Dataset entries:
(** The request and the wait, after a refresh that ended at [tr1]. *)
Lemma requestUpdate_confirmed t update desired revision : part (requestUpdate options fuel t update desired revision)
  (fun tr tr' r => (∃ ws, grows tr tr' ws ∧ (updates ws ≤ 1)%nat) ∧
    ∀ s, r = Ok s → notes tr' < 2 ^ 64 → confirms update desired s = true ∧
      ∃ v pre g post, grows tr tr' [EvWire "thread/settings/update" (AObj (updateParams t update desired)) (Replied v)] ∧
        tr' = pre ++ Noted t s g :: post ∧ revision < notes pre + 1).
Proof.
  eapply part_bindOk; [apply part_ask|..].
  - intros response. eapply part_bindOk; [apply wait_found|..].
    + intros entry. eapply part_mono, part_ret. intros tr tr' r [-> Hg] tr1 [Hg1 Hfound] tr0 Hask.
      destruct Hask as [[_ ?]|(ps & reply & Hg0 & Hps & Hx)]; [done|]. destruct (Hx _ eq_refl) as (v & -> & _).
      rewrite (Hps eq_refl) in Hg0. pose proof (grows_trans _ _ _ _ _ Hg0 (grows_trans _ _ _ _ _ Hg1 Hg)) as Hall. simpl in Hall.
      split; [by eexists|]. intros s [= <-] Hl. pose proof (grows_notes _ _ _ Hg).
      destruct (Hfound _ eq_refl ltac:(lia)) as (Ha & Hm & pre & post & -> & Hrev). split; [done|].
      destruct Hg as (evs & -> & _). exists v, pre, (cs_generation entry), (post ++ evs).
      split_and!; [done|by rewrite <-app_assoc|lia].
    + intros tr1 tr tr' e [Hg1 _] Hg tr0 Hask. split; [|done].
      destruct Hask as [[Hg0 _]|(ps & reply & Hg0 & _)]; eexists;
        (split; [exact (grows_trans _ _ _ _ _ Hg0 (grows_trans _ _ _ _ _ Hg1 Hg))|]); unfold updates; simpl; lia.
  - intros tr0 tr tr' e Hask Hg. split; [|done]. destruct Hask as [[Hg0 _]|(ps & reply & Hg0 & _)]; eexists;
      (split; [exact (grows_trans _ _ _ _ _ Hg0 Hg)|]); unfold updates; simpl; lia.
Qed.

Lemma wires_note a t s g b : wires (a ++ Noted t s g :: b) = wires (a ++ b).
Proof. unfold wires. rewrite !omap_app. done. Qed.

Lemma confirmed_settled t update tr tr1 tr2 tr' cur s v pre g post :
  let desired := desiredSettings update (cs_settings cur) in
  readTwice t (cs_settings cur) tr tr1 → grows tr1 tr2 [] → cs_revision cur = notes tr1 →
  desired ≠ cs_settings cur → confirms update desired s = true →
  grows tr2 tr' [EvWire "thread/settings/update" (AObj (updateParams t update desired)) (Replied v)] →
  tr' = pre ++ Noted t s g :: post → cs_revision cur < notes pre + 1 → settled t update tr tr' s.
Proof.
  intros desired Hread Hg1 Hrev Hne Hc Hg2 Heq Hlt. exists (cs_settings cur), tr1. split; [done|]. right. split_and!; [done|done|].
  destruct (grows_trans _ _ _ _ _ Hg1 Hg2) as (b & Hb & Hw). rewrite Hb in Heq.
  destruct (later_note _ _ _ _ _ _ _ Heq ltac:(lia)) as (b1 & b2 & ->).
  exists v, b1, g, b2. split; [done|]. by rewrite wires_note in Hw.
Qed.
==
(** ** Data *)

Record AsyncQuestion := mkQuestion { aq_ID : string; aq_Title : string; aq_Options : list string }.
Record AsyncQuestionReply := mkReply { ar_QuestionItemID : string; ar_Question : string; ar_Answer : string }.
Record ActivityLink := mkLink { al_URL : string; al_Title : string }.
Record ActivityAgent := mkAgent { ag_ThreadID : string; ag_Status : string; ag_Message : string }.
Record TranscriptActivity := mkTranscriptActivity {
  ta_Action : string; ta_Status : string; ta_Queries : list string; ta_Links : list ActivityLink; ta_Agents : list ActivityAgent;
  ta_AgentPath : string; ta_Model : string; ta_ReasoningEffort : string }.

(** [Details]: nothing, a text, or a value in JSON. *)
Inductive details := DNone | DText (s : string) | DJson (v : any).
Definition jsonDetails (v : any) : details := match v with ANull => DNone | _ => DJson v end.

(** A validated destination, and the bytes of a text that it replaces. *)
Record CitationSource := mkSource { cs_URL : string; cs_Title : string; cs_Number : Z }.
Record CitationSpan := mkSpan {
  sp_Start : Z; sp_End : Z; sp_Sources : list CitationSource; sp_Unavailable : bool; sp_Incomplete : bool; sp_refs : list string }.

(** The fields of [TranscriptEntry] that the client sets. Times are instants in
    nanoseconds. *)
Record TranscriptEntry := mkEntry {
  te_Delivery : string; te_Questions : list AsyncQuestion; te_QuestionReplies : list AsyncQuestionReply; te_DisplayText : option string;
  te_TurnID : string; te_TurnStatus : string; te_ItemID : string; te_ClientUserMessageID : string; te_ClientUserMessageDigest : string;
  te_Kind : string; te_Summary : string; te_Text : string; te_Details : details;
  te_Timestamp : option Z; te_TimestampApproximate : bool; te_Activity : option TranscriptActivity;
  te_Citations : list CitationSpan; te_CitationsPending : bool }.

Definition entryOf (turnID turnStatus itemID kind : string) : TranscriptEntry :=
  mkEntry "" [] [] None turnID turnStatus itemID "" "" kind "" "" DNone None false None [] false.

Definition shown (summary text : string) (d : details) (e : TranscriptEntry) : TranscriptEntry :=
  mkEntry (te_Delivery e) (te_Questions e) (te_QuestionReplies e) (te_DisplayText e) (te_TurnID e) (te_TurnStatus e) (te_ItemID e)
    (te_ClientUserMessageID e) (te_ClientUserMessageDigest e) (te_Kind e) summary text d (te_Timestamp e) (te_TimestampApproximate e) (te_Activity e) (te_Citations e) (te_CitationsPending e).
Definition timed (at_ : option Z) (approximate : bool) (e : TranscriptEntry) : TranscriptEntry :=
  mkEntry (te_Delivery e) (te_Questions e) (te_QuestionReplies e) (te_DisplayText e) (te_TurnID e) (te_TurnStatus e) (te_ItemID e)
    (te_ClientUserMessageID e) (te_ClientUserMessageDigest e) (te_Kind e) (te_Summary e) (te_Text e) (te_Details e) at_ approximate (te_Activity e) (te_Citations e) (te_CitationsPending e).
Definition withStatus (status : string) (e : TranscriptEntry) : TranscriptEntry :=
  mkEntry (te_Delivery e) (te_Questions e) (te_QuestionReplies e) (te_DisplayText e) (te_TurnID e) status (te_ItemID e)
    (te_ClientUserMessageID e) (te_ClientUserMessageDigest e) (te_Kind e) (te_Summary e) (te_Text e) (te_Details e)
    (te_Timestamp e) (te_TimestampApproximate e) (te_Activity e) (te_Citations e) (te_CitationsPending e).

WHAT YOU ARE ASKED TO DO: Go through the data above and copy each line that holds the word "Record".

WRITTEN SOLUTION:
Record AsyncQuestion := mkQuestion { aq_ID : string; aq_Title : string; aq_Options : list string }.
Record AsyncQuestionReply := mkReply { ar_QuestionItemID : string; ar_Question : string; ar_Answer : string }.
Record ActivityLink := mkLink { al_URL : string; al_Title : string }.
Record ActivityAgent := mkAgent { ag_ThreadID : string; ag_Status : string; ag_Message : string }.
Record TranscriptActivity := mkTranscriptActivity {
Record CitationSource := mkSource { cs_URL : string; cs_Title : string; cs_Number : Z }.
Record CitationSpan := mkSpan {
Record TranscriptEntry := mkEntry {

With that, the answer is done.